Sustainable gardening is based on ecological principles. When we consider the home garden as an ecosystem, we develop the habit of observing patterns in nature and then look for similar patterns in gardens. Mature organic gardens, like natural systems are complex and rich. One of the goals of sustainable gardening is catching and holding resources.

Always start with the soil— enhance and maintain soil fertility by adding organic matter, so the existing soil microbes can thrive and flourish. Even a degraded site can develop a balanced ecosystem over time as the organic matter decomposes and forms humus. When the microbes of the soil web die, their decayed bodies act as slow-release fertilizer for garden plants.
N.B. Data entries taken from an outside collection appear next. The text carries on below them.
Lemma connectDB_ends_within_five_attempts_shop :
  exists (c : completion unit) (delays : list Z),
    fst (connectDB 7 (fun n => if (n <? 2)%Z then Refuses "ETIMEDOUT" else Accepts)
           Sample.shop) = Some (c, delays)
    /\ delays = firstn (List.length delays) [2000; 4000; 8000; 16000]%Z
    /\ ((exists e, c = Throw e) -> delays = [2000; 4000; 8000; 16000]%Z).
Proof.
  apply (connectDB_ends_within_five_attempts 7
           (fun n => if (n <? 2)%Z then Refuses "ETIMEDOUT" else Accepts) Sample.shop).
  lia.
Defined.

End Connecting.

(** ** The reported change when nothing changes *)

Section NoChange.

Import GoldPriceCalculator Server.

Lemma sub_self_finite (x : float) s m e :
  Prim2SF x = S754_finite s m e -> x - x = 0.
Proof.
  intros H. apply Prim2SF_inj. rewrite sub_spec, H.
  unfold SF64sub, SFsub. rewrite Z.sub_diag. reflexivity.
Qed.

(** The percentage reported for a product whose price stays what it
    was. *)
Lemma percent_of_same (x : float) :
  JS.toFixed 2 ((x - x) / x * 100)
  = if JS.ToBoolean (JS.Num x) && is_finite x then "0.00"%string else "NaN"%string.
Proof.
  destruct (Prim2SF x) as [s | s | | s m e] eqn:E.
  - apply float_of_SF in E. subst x. now destruct s.
  - apply float_of_SF in E. subst x. now destruct s.
  - apply float_of_SF in E. subst x. reflexivity.
  - rewrite (sub_self_finite x s m e E).
    assert (Hz : Prim2SF (0 / x * 100) = S754_zero s).
    { rewrite mul_spec, div_spec, E.
      change (Prim2SF 0) with (S754_zero false).
      change (Prim2SF 100) with (S754_finite false 7036874417766400 (-46)).
      now destruct s. }
    assert (Ht : JS.ToBoolean (JS.Num x) && is_finite x = true).
    { unfold JS.ToBoolean, is_finite, is_zero, is_nan, is_infinity.
      rewrite !eqb_spec, abs_spec, E.
      change (Prim2SF zero) with (S754_zero false).
      change (Prim2SF infinity) with (S754_infinity false).
      cbn. rewrite Z.compare_refl.
      change (PosDef.Pos.compare_cont Eq m m) with (m ?= m)%positive.
      rewrite Pos.compare_refl. now destruct s. }
    rewrite Ht. unfold JS.toFixed. rewrite Hz. reflexivity.
Qed.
Focus on fertility includes compost, planting nitrogen fixers and other cover crops, adding manure, and growing plants that produce mulch.

We create more resilient gardens when we make connections with all of nature. Select plants that provide habitat for native insects, birds, and animals that can function together in a food web, as part of the home garden ecosystem. Layered gardens include trees shrubs and herbaceous plants that invite more beneficial visitors. The food web becomes more involved as rodents, snakes, and predatory birds engage.

When we design by grouping plants with similar environmental needs together there is less maintenance. Port Townsend’s mild wet winters and mostly dry summers are known as a Mediterranean climate. Native plants and plants from similar climates around the world, including Australia and New Zealand, offer many drought tolerant choices. Woody plants with edible fruits can be planted with an understory of perennial and annual herbs and edible flowers. Remember that perennials and annuals are more work than woody plants, so make sure they serve many functions!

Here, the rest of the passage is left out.